ABOUT THIS TASK: Reproduce each line from the records that holds "unfold".

MATERIAL PROVIDED:
(** When the range does not wrap around the address space, the gate of
    [IsAddressValid] is the containment of [[address, address+size)] in
    the region. *)
Lemma IsAddressValid_covers (s : W) (address size : Z) (mbi : MEMORY_BASIC_INFORMATION) :
  VirtualQuery s address = Some mbi ->
  0 < address -> 0 < size -> address + size <= ptr_mod ->
  0 < RegionSize mbi -> 0 <= BaseAddress mbi ->
  BaseAddress mbi + RegionSize mbi <= ptr_mod ->
  IsAddressValid s address size = true <->
  State mbi = MEM_COMMIT /\ address + size <= BaseAddress mbi + RegionSize mbi.
Proof.
  intros Hq Ha Hs Hw Hr Hb Hrw. unfold IsAddressValid.
  destruct (address =? 0) eqn:E0; [apply Z.eqb_eq in E0; lia|].
  rewrite Hq.
  rewrite !wrap_small by lia.
  destruct (State mbi =? MEM_COMMIT) eqn:Ec; simpl.
  - apply Z.eqb_eq in Ec. rewrite Z.leb_le. split; [intros; split; [assumption|lia] | intros [_ H]; lia].
  - apply Z.eqb_neq in Ec. split; [discriminate | intros [H _]; contradiction].
Qed.

End SafeReadFacts.

(** C1 (the code departs from the claim).  [SafeReadBytes] is to return
    the requested bytes or the empty result, and the empty result whenever
    the region does not cover [[A, A+L)].  On the 64-bit build, with one
    committed read/write page at 0x1000 and L = 2^64-1: the region ends
    far before A+L, yet the end of the range computed in [uintptr_t] wraps
    to 0xFFE, the gate of [IsAddressValid] / [IsAddressReadable] accepts
    the range, and [SafeReadBytes] goes on to [buffer.resize(L)], which
    raises [std::length_error]: the call yields no result at all. *)
Theorem SafeReadBytes_wrapped_range_raises :
  let s := Sim.one_page PAGE_READWRITE 0 in
  let A := 0x1000 in
  let L := 2 ^ 64 - 1 in
  (exists mbi,
      @VirtualQuery _ Sim.system s A = Some mbi
      /\ State mbi = MEM_COMMIT
      /\ BaseAddress mbi <= A
      /\ BaseAddress mbi + RegionSize mbi < A + L)
  /\ @wrap x64 (A + L - 1) = 0xFFE
  /\ @MemoryEngine.IsAddressReadable x64 _ Sim.system s A L = true
  /\ @MemoryEngine.SafeReadBytes x64 _ Sim.system s (fun _ => 0) A L
     = Raised length_error.
Proof.
  cbv zeta. split; [|split; [|split]].
  - eexists. split; [reflexivity|]. cbn. repeat split; lia.
  - reflexivity.
  - reflexivity.
  - reflexivity.
Qed.

(* ------------------------------------------------------------------ *)
(** ** Safe write *)

Section SafeWriteFacts.
Context {P : Platform} {W : Type} {sys : OS W}.
Import MemoryEngine.

(** A guarded copy that completes has written every byte. *)
Lemma guarded_store_complete (s : W) (data : list Z) :
  forall m dst m', guarded_store s m dst data = (m', true) ->
                   m' = store_bytes m dst data.
Proof.
  induction data as [|b r IH]; intros m dst m'; simpl.
  - intros [= <-]. reflexivity.
  - destruct (may_write s dst); [apply IH | discriminate].
Qed.

(** The guarded copy completes exactly when no byte of the range
    faults. *)
Lemma guarded_store_completes_iff (s : W) (data : list Z) :
  forall m dst,
    snd (guarded_store s m dst data) = true
    <-> forall i, 0 <= i < Z.of_nat (length data) -> may_write s (dst + i) = true.
Proof.
  induction data as [|b r IH]; intros m dst; cbn [guarded_store length].
  - split; [intros _ i Hi; simpl in Hi; lia | reflexivity].
  - destruct (may_write s dst) eqn:E.
    + rewrite IH. split.
      * intros H i Hi. destruct (Z.eq_dec i 0) as [-> | Hn].
        -- now rewrite Z.add_0_r.
        -- replace (dst + i) with (dst + 1 + (i - 1)) by lia. apply H. lia.
      * intros H i Hi. rewrite <- Z.add_assoc. apply H. lia.
    + cbn [snd]. split; [discriminate|].
      intros H. rewrite <- E, <- (Z.add_0_r dst). apply H. lia.
Qed.

Lemma SafeWriteMemory_cases (s : W) (m : memory) (address : Z) (data : list Z)
  (r : bool) (s' : W) (m' : memory) :
  SafeWriteMemory s m address data = (r, s', m') ->
  let n := Z.of_nat (length data) in
  match VirtualProtect s address n PAGE_EXECUTE_READWRITE with
  | None => r = false /\ s' = s /\ m' = m
  | Some (oldProtect, s1) =>
      if snd (guarded_store s1 m address data)
      then r = true
           /\ m' = store_bytes m address data
           /\ s' = match VirtualProtect s1 address n oldProtect with
                   | Some (_, s2) => s2
                   | None => s1
                   end
      else r = false /\ s' = s1
  end.
Proof.
  unfold SafeWriteMemory. cbv zeta.
  destruct (VirtualProtect s address _ PAGE_EXECUTE_READWRITE) as [[old s1]|].
  - destruct (guarded_store s1 m address data) as [m1 [|]] eqn:G; simpl.
    + apply guarded_store_complete in G. subst m1.
      destruct (VirtualProtect s1 address _ old) as [[x s2]|];
        intros [= <- <- <-]; auto.
    + intros [= <- <- <-]; auto.
  - intros [= <- <- <-]; auto.
Qed.

End SafeWriteFacts.

(** C2, as the code has it.  A write passes the gate when the payload
    is not empty and [IsAddressValid] accepts the range; otherwise
    [SafeWriteBytes] returns false and touches nothing.  For a write that
    passes the gate, the protection of the range is set to
    read/write/execute (whatever it was).  When that change is refused
    the write returns false and neither the system state nor the memory
    has changed.  When it is granted the copy is performed: if no byte
    of the range faults, the write returns true, the bytes are in place,
    and the previous protection has been asked for; whether that last
    call succeeded does not enter the result.  If a byte faults, the
    write returns false and the protection stays as the change left it.
    So a true return means change, copy and the request to restore; a
    false return leaves system state and memory untouched unless the
    copy itself faulted after the change. *)
Theorem SafeWriteBytes_toggle_copy_restore
  {P : Platform} {W : Type} {sys : OS W}
  (s : W) (m : memory) (address : Z) (bytes : list Z)
  (r : bool) (s' : W) (m' : memory) :
  MemoryEngine.SafeWriteBytes s m address bytes = (r, s', m') ->
  let n := Z.of_nat (length bytes) in
  (bytes = [] \/ MemoryEngine.IsAddressValid s address n = false ->
   r = false /\ s' = s /\ m' = m)
  /\ (bytes <> [] -> MemoryEngine.IsAddressValid s address n = true ->
      match VirtualProtect s address n PAGE_EXECUTE_READWRITE with
      | None => r = false /\ s' = s /\ m' = m
      | Some (oldProtect, s1) =>
          ((forall i, 0 <= i < n -> may_write s1 (address + i) = true) ->
           r = true
           /\ m' = store_bytes m address bytes
           /\ load_bytes m' address (length bytes) = bytes
           /\ s' = match VirtualProtect s1 address n oldProtect with
                   | Some (_, s2) => s2
                   | None => s1
                   end)
          /\ ((exists i, 0 <= i < n /\ may_write s1 (address + i) = false) ->
              r = false /\ s' = s1)
      end)
  /\ (r = true ->
      exists oldProtect s1,
        VirtualProtect s address n PAGE_EXECUTE_READWRITE = Some (oldProtect, s1)
        /\ load_bytes m' address (length bytes) = bytes
        /\ s' = match VirtualProtect s1 address n oldProtect with
                | Some (_, s2) => s2
                | None => s1
                end)
  /\ (r = false ->
      (s' = s /\ m' = m)
      \/ exists oldProtect,
           VirtualProtect s address n PAGE_EXECUTE_READWRITE = Some (oldProtect, s')
           /\ exists i, 0 <= i < n /\ may_write s' (address + i) = false).
Proof.
  intros H n. unfold MemoryEngine.SafeWriteBytes in H.
  destruct bytes as [|b bs].
  { injection H as <- <- <-.
    split; [auto|]. split; [intros Hne; now elim Hne|].
    split; [discriminate | intros _; now left]. }
  destruct (MemoryEngine.IsAddressValid s address (Z.of_nat (length (b :: bs)))) eqn:Hv.
  2:{ simpl in H. injection H as <- <- <-.
      split; [auto|]. split; [intros _ Hv'; fold n in Hv; congruence|].
      split; [discriminate | intros _; now left]. }
  simpl negb in H. cbv iota in H.
  apply SafeWriteMemory_cases in H. cbv zeta in H. fold n in H, Hv.
  assert (Hgate : ~ (b :: bs = [] \/ MemoryEngine.IsAddressValid s address n = false)).
  { intros [He | He]; [discriminate | congruence]. }
  split; [intros Hg; now elim Hgate|].
  destruct (VirtualProtect s address n PAGE_EXECUTE_READWRITE) as [[old s1]|].
  - pose proof (guarded_store_completes_iff s1 (b :: bs) m address) as Hiff.
    fold n in Hiff.
    destruct (snd (MemoryEngine.guarded_store s1 m address (b :: bs))) eqn:G.
    + destruct H as (-> & -> & ->).
      assert (Hl : load_bytes (store_bytes m address (b :: bs)) address (length (b :: bs))
                   = b :: bs) by apply load_store_bytes.
      split; [|split; [|discriminate]].
      * intros _ _. split; [intros _; auto|].
        intros (i & Hi & Hf). rewrite (proj1 Hiff eq_refl i Hi) in Hf. discriminate.
      * intros _. exists old, s1. auto.
    + destruct H as (-> & ->).
      assert (Hex : exists i, 0 <= i < n /\ may_write s1 (address + i) = false).
      { clear Hiff Hgate Hv. unfold n. clear n.
        revert m address G. generalize (b :: bs). intros l.
        induction l as [|x l IH]; intros m address G; [discriminate|].
        cbn [MemoryEngine.guarded_store] in G.
        destruct (may_write s1 address) eqn:E.
        - destruct (IH _ _ G) as (i & Hi & Hf). exists (i + 1).
          split; [cbn [length]; lia|].
          now replace (address + (i + 1)) with (address + 1 + i) by lia.
        - exists 0. split; [cbn [length]; lia | now rewrite Z.add_0_r]. }
      split; [|split; [discriminate|]].
      * intros _ _. split; [|intros _; auto].
        intros Hall. apply Hiff in Hall. discriminate.
      * intros _. right. exists old. split; [reflexivity | exact Hex].
  - destruct H as (-> & -> & ->).
    split; [intros _ _; auto|]. split; [discriminate|]. intros _. now left.
Qed.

SOLUTION FOR THIS PROBLEM:
  intros Hq Ha Hs Hw Hr Hb Hrw. unfold IsAddressValid.
  unfold SafeWriteMemory. cbv zeta.
  intros H n. unfold MemoryEngine.SafeWriteBytes in H.
      { clear Hiff Hgate Hv. unfold n. clear n.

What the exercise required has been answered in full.